▶ [Data to use]:

>>

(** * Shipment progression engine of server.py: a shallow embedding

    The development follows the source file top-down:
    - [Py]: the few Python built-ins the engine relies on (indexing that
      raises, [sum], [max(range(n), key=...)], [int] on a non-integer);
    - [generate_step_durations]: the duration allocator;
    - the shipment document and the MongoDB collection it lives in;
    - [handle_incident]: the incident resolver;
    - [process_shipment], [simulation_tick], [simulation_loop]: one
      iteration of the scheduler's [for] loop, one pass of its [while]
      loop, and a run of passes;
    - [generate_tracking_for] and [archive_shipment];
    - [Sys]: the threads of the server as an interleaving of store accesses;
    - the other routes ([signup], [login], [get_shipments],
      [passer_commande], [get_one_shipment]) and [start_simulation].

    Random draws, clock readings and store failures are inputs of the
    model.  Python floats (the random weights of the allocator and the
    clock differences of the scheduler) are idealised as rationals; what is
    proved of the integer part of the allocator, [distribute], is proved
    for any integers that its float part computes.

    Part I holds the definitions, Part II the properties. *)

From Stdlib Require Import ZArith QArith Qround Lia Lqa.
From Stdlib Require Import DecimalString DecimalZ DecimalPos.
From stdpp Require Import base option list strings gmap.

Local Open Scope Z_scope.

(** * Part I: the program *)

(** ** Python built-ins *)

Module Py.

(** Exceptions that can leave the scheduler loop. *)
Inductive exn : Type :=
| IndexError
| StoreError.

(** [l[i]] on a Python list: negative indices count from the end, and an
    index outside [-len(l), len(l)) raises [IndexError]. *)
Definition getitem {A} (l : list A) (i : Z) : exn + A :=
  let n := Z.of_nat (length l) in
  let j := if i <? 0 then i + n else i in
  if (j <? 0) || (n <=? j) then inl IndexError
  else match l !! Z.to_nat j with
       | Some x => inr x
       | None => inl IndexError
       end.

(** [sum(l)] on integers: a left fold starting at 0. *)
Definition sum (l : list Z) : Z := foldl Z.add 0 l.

<<

▶ [Assigned task]:
For each line above that contains "IndexError", make a copy.

▶ [Expected output]:
| IndexError
    index outside [-len(l), len(l)) raises [IndexError]. *)
  if (j <? 0) || (n <=? j) then inl IndexError
       | None => inl IndexError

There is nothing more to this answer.